───── DATA SECTION ─────

(** The timer [t] of slot [i] unlinked and freed. *)
Lemma rep_removed w sls i xs t v ys h' :
  rep w sls -> (i < 60)%nat -> sls i = xs ++ (t, v) :: ys ->
  dseg h' None (xs ++ ys) None -> (forall l, l ∉ locs (sls i) -> h' !! l = tw_heap w !! l) -> h' !! t = None ->
  let w' := TimeWheel h' (<[i := first_of (xs ++ ys) None]> (slots w)) (cur_slot w) in
  wf w' /\ vals w' = delete t (vals w).
Proof.
  intros Hr Hi Esl Hs' Hag Hnone w'. pose proof (rep_nodup _ _ Hr i) as Hnd. rewrite Esl in Hnd.
  apply nodup_remove in Hnd as [Hnd Hnt]. cbn in Hnt.
  assert (rep w' (upd sls i (xs ++ ys))) as Hr'.
  { apply (rep_update w sls i); try done.
    - intros l Hl1 Hl2. by apply Hag.
    - intros l Hl. left. rewrite Esl. rewrite locs_app in *. rewrite locs_cons. set_solver.
    - intros l [? Hl] Hin. rewrite Esl, locs_middle in Hin.
      apply elem_of_cons in Hin as [->|Hin]; [cbn in Hl; congruence|done].
    - apply Forall_forall. intros x Hx. apply (rep_slot _ _ Hr). rewrite Esl. set_solver. }
  split; [by eexists|].
  apply (vals_eq _ _ _ Hr'). intros l v'. rewrite upd_elem, lookup_delete_Some, (rep_vals _ _ _ _ Hr).
  split.
  - intros [Hx|(j & Hj & Hx)].
    + split; [intros <-; apply Hnt; by apply (in_locs _ (t, v'))|].
      exists i. rewrite Esl. set_solver.
    + split; [|eauto]. intros <-.
      destruct (rep_unique w sls j i t v' v Hr Hx) as [? _]; [rewrite Esl; set_solver|done].
  - intros [Hne [j Hx]]. destruct (decide (j = i)) as [->|Hji]; [left|eauto].
    rewrite Esl in Hx. apply elem_of_app in Hx as [Hx|Hx]; [set_solver|].
    apply elem_of_cons in Hx as [Hx|Hx]; [by injection Hx as ->|set_solver].
Qed.

Lemma del_timer_vals w t v :
  wf w -> vals w !! t = Some v ->
  exists w', del_timer (Some t) w = Ok w' /\ wf w' /\ cur_slot w' = cur_slot w /\
    vals w' = delete t (vals w).
Proof.
  intros [sls Hr] Hv. destruct (rep_locate w sls t v Hr Hv) as (i & xs & ys & Hi & Hts & _ & Esl & Ev).
  pose proof (rep_seg _ _ Hr i Hi) as Hs. pose proof (rep_nodup _ _ Hr i) as Hnd. rewrite Esl in Hs, Hnd.
  unfold del_timer. rewrite (bind_ok _ _ _ Ev), Hts.
  rewrite (bind_ok _ _ _ (aget_ok _ (Z.of_nat i) _ ltac:(lia)
    ltac:(rewrite Nat2Z.id; exact (rep_head _ _ Hr i Hi)))).
  assert (forall h', dseg h' None (xs ++ ys) None ->
    (forall l, l ∉ locs (sls i) -> h' !! l = tw_heap w !! l) -> h' !! t = None ->
    exists w', Ok (TimeWheel h' (<[i := first_of (xs ++ ys) None]> (slots w)) (cur_slot w)) = Ok w' /\
      wf w' /\ cur_slot w' = cur_slot w /\ vals w' = delete t (vals w)) as Hfin.
  { intros h' Hs' Hag Hnone. eexists. split; [done|].
    by destruct (rep_removed w sls i xs t v ys h') as [? ?]. }
  assert (forall l, l ∉ locs (sls i) -> l <> t /\ l ∉ locs (xs ++ ys)) as Hout.
  { intros l Hl. rewrite Esl, locs_middle in Hl. set_solver. }
  destruct xs as [|a xs _] using rev_ind.
  - rewrite Esl. cbn [app first_of fst]. rewrite decide_True by done.
    destruct (cut_free _ _ _ Hnd Hs) as (h1 & E1 & E2 & _ & _ & Hs' & Hag). cbn [fst app] in *.
    destruct Hs as [Hx _]. erewrite bind_ok by (eapply get_next_ok; exact Hx). cbn [next].
    rewrite (bind_ok _ _ _ (aset_ok _ (Z.of_nat i) _ ltac:(rewrite (rep_len _ _ Hr); lia))).
    rewrite (bind_ok _ _ _ E1), (bind_ok _ _ _ E2), Nat2Z.id. apply Hfin; [done| |].
    + intros l Hl. destruct (Hout l Hl). rewrite lookup_delete_ne by done. by apply Hag.
    + apply lookup_delete_eq.
  - rewrite <- app_assoc in Hs, Hnd. cbn [app] in Hs, Hnd.
    rewrite decide_False.
    2:{ rewrite Esl, first_of_app. apply not_eq_sym, first_of_ne; [by destruct xs|].
        rewrite cons_middle, app_assoc in Hnd. apply nodup_remove in Hnd as [_ Hnt].
        cbn in Hnt. rewrite locs_app in Hnt. set_solver. }
    destruct (unlink_free _ _ _ _ _ Hnd Hs) as (h1 & E1 & _ & E2 & Hs' & Hag). cbn [fst] in *.
    rewrite (bind_ok _ _ _ E1), (bind_ok _ _ _ E2).
    assert (slots w = <[i := first_of ((xs ++ [a]) ++ ys) None]> (slots w)) as ->.
    { symmetry. apply list_insert_id. rewrite (rep_head _ _ Hr i Hi), Esl, <- !app_assoc, !first_of_app.
      done. }
    rewrite <- app_assoc in *. cbn [app] in *. apply Hfin; [done| |].
    + intros l Hl. destruct (Hout l Hl). rewrite lookup_delete_ne by done. by apply Hag.
    + apply lookup_delete_eq.
Qed.

(** ** Ticking *)

Definition dec_rotation (v : tw_timer) : tw_timer :=
  TwTimer (rotation v - 1) (time_slot v) (tw_cb_func v) (tw_user_data v).
Definition due_now (xs : list entry) : list entry := filter (fun x => rotation x.2 <= 0) xs.
Definition kept (xs : list entry) : list entry :=
  (fun x => (x.1, dec_rotation x.2)) <$> filter (fun x => 0 < rotation x.2) xs.
Definition calls_of (xs : list entry) : list (Z * Z) :=
  omap (fun x => f ← tw_cb_func x.2; Some (f, tw_user_data x.2)) xs.

Lemma kept_cons x xs :
  kept (x :: xs) = if decide (0 < rotation x.2) then (x.1, dec_rotation x.2) :: kept xs else kept xs.
Proof. unfold kept. rewrite filter_cons. by case_decide. Qed.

─────

Which lines in the records above hold the string "entry"? Copy each of them.

Definition due_now (xs : list entry) : list entry := filter (fun x => rotation x.2 <= 0) xs.
Definition kept (xs : list entry) : list entry :=
Definition calls_of (xs : list entry) : list (Z * Z) :=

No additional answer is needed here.